WORK REQUIRED:
The response must consist of the lines below from the one with "ls_ClientSessionID : string;" through the one with "sr_SubmittedAt : Z;", exactly as they appear and with both ends kept.

● ● ● ● ● ● ●

Record Enrollment := mkEnrollment {
  en_ID : string; en_StudentID : string; en_CurriculumID : string;
  en_CurriculumRevisionID : option string; en_Status : string; en_Priority : Z;
  en_PinnedActivitySlug : string; en_PinnedReason : string; en_PinnedBy : option string;
  en_PinnedAt : option Z; en_OverrideSlugs : list string; en_OverrideReason : string;
  en_BlockingReasons : list json; en_Constraints : jmap; en_StartedOn : Z;
  en_EndedOn : option Z; en_CreatedAt : Z; en_UpdatedAt : Z }.

Record EnrollmentAuditEvent := mkEnrollmentAuditEvent {
  ea_ID : string; ea_EnrollmentID : string; ea_EducatorID : option string;
  ea_Action : string; ea_Reason : string; ea_Detail : jmap; ea_CreatedAt : Z }.

Record MasteryRecord := mkMasteryRecord {
  mr_ID : string; mr_StudentID : string; mr_StandardID : string; mr_Status : string;
  mr_Confidence : f64; mr_DecayRate : f64; mr_LastAssessedAt : option Z;
  mr_LastReinforcedAt : option Z; mr_NextReinforcementAt : option Z; mr_CreatedAt : Z;
  mr_UpdatedAt : Z }.

Record MasteryEvidence := mkMasteryEvidence {
  me_ID : string; me_MasteryRecordID : string; me_Kind : string; me_EvidenceClass : string;
  me_Provenance : jmap; me_PolicyVersion : Z; me_MigrationNote : string; me_OccurredOn : Z;
  me_Context : string; me_SourceRef : string; me_CreatedAt : Z; me_UpdatedAt : Z }.

Record LearningActivity := mkLearningActivity {
  la_ID : string; la_Slug : string; la_Title : string; la_Summary : string;
  la_Kind : string; la_SubjectID : option string; la_Status : string; la_CreatedAt : Z;
  la_UpdatedAt : Z }.

Record LearningActivityRevision := mkLearningActivityRevision {
  rv_ID : string; rv_ActivityID : string; rv_Revision : Z; rv_SchemaVersion : string;
  rv_Content : jmap; rv_ContentSHA256 : string; rv_PublishedAt : option Z; rv_CreatedAt : Z }.

Record LearningActivityRevisionStandard := mkLearningActivityRevisionStandard {
  lk_ID : string; lk_ActivityRevisionID : string; lk_StandardID : string; lk_Role : string;
  lk_Weight : f64; lk_MasteryCriterion : string; lk_EvidencePolicy : jmap; lk_CreatedAt : Z }.

Record StudentAssignment := mkStudentAssignment {
  sa_ID : string; sa_StudentID : string; sa_ActivityRevisionID : string;
  sa_EnrollmentID : option string; sa_CurriculumActivityID : option string;
  sa_SelectionReason : string; sa_State : string; sa_Priority : Z; sa_AvailableAt : Z;
  sa_DueAt : option Z; sa_AssignedBy : option string; sa_Reason : string;
  sa_Constraints : jmap; sa_CreatedAt : Z; sa_UpdatedAt : Z }.

Record StudentDevice := mkStudentDevice {
  dv_ID : string; dv_StudentID : string; dv_Name : string; dv_TokenHash : string;
  dv_LastSeenAt : option Z; dv_RevokedAt : option Z; dv_Capabilities : jmap;
  dv_CapabilitiesReportedAt : option Z; dv_CreatedAt : Z; dv_UpdatedAt : Z }.

Record LearningSession := mkLearningSession {
  ls_ID : string; ls_AssignmentID : string; ls_StudentID : string; ls_DeviceID : string;
  ls_ClientSessionID : string; ls_ActivityRevisionID : string; ls_State : string;
  ls_StartedAt : Z; ls_LastEventAt : option Z; ls_CompletedAt : option Z;
  ls_DurationSeconds : Z; ls_Summary : string; ls_CreatedAt : Z; ls_UpdatedAt : Z }.

Record LearningSessionEvent := mkLearningSessionEvent {
  ev_ID : string; ev_SessionID : string; ev_EventID : string; ev_Sequence : Z;
  ev_EventType : string; ev_ClientTime : Z; ev_ReceivedAt : Z; ev_SchemaVersion : string;
  ev_Payload : jmap }.

Record LearningSessionCompletion := mkLearningSessionCompletion {
  lc_ID : string; lc_SessionID : string; lc_CompletionID : string;
  lc_RequestDigest : string; lc_Response : CompletionResult; lc_CreatedAt : Z }.

Record StudentResponse := mkStudentResponse {
  sr_ID : string; sr_SubmissionID : string; sr_StudentID : string; sr_SessionID : string;
  sr_AssignmentID : string; sr_ActivityRevisionID : string; sr_TaskID : string;
  sr_Body : string; sr_BodySHA256 : string; sr_Status : string; sr_RequestDigest : string;
  sr_Attempt : Z; sr_RubricSnapshot : list jmap; sr_ParentReviewRequired : bool;
  sr_SubmittedAt : Z; sr_ReviewedAt : option Z; sr_ReviewedBy : option string;
  sr_ReturnReason : string; sr_CreatedAt : Z; sr_UpdatedAt : Z }.

Record StudentResponseReview := mkStudentResponseReview {
  sw_ID : string; sw_ResponseID : string; sw_EducatorID : string; sw_Decision : string;
  sw_Reason : string; sw_Criteria : list jmap; sw_CreatedAt : Z }.

Record StudentDevicePairingCode := mkStudentDevicePairingCode {
  pc_ID : string; pc_StudentID : string; pc_CodeHash : string; pc_CreatedBy : option string;
  pc_ExpiresAt : Z; pc_UsedAt : option Z; pc_CreatedAt : Z }.

Record LearningSessionArtifact := mkLearningSessionArtifact {
  af_ID : string; af_SessionID : string; af_ArtifactID : string; af_Filename : string;
  af_MediaType : string; af_ByteSize : Z; af_SHA256 : string; af_StoragePath : string;
  af_Status : string; af_StudentID : option string; af_ActivityRevisionID : option string;
  af_BytesStored : bool; af_RetentionUntil : option Z; af_CreatedAt : Z; af_UpdatedAt : Z }.

Record PortfolioItem := mkPortfolioItem {
  po_ID : string; po_StudentID : string; po_SourceArtifactID : string; po_SessionID : string;
  po_ActivityRevisionID : string; po_Title : string; po_MediaType : string; po_ByteSize : Z;
  po_SHA256 : string; po_StoragePath : string; po_PromotedBy : option string; po_Status : string;
  po_Destination : string; po_Provenance : jmap; po_CreatedAt : Z; po_UpdatedAt : Z }.

Record ApprovedFixtureBundle := mkApprovedFixtureBundle {
  fb_ID : string; fb_StudentID : string; fb_SourcePortfolioItemID : option string;
  fb_SourceArtifactID : string; fb_Digest : string; fb_Label : string; fb_Entries : list jmap;
  fb_StorageRoot : string; fb_ApprovedBy : option string; fb_Status : string;
  fb_Provenance : jmap; fb_CreatedAt : Z }.

Record AssignmentContinuityBinding := mkAssignmentContinuityBinding {
  cb_ID : string; cb_AssignmentID : string; cb_StudentID : string; cb_ContinuityMode : string;
  cb_BundleID : option string; cb_DecidedBy : option string; cb_Notes : string; cb_DecidedAt : Z }.

(** ** State constants ([domain.go]) *)

Abbreviation AssignmentAvailable := "available".
Abbreviation AssignmentInProgress := "in_progress".
Abbreviation AssignmentCompleted := "completed".
Abbreviation AssignmentCancelled := "cancelled".
Abbreviation SessionStarted := "started".
Abbreviation SessionPaused := "paused".
Abbreviation SessionCompleted := "completed".
Abbreviation SessionAbandoned := "abandoned".
Abbreviation ActivityStatusDraft := "draft".
Abbreviation ActivityStatusPublished := "published".

(** ** The database *)

Record database := mkDatabase {
  db_students : gmap string Student; db_educators : gset string;
  db_standards : gmap string Standard; db_curricula : gmap string Curriculum;
  db_curriculum_revisions : gmap string CurriculumRevision;
  db_curriculum_activities : gmap string CurriculumActivity;
  db_prerequisites : gmap string CurriculumActivityPrerequisite;
  db_gates : gmap string CurriculumActivityGate;
  db_remediations : gmap string CurriculumActivityRemediation;
  db_enrollments : gmap string Enrollment;
  db_enrollment_audits : gmap string EnrollmentAuditEvent;
  db_mastery_records : gmap string MasteryRecord;
  db_mastery_evidence : gmap string MasteryEvidence;
  db_activities : gmap string LearningActivity;
  db_revisions : gmap string LearningActivityRevision;
  db_links : gmap string LearningActivityRevisionStandard;
  db_assignments : gmap string StudentAssignment; db_devices : gmap string StudentDevice;
  db_sessions : gmap string LearningSession; db_events : gmap string LearningSessionEvent;
  db_completions : gmap string LearningSessionCompletion;
  db_responses : gmap string StudentResponse; db_reviews : gmap string StudentResponseReview;
  db_pairing_codes : gmap string StudentDevicePairingCode;
  db_session_artifacts : gmap string LearningSessionArtifact;
  db_portfolio_items : gmap string PortfolioItem;
  db_bundles : gmap string ApprovedFixtureBundle;
  db_continuity : gmap string AssignmentContinuityBinding }.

● ● ● ● ● ● ●

WRITTEN RESPONSE:
  ls_ClientSessionID : string; ls_ActivityRevisionID : string; ls_State : string;
  ls_StartedAt : Z; ls_LastEventAt : option Z; ls_CompletedAt : option Z;
  ls_DurationSeconds : Z; ls_Summary : string; ls_CreatedAt : Z; ls_UpdatedAt : Z }.

Record LearningSessionEvent := mkLearningSessionEvent {
  ev_ID : string; ev_SessionID : string; ev_EventID : string; ev_Sequence : Z;
  ev_EventType : string; ev_ClientTime : Z; ev_ReceivedAt : Z; ev_SchemaVersion : string;
  ev_Payload : jmap }.

Record LearningSessionCompletion := mkLearningSessionCompletion {
  lc_ID : string; lc_SessionID : string; lc_CompletionID : string;
  lc_RequestDigest : string; lc_Response : CompletionResult; lc_CreatedAt : Z }.

Record StudentResponse := mkStudentResponse {
  sr_ID : string; sr_SubmissionID : string; sr_StudentID : string; sr_SessionID : string;
  sr_AssignmentID : string; sr_ActivityRevisionID : string; sr_TaskID : string;
  sr_Body : string; sr_BodySHA256 : string; sr_Status : string; sr_RequestDigest : string;
  sr_Attempt : Z; sr_RubricSnapshot : list jmap; sr_ParentReviewRequired : bool;
  sr_SubmittedAt : Z; sr_ReviewedAt : option Z; sr_ReviewedBy : option string;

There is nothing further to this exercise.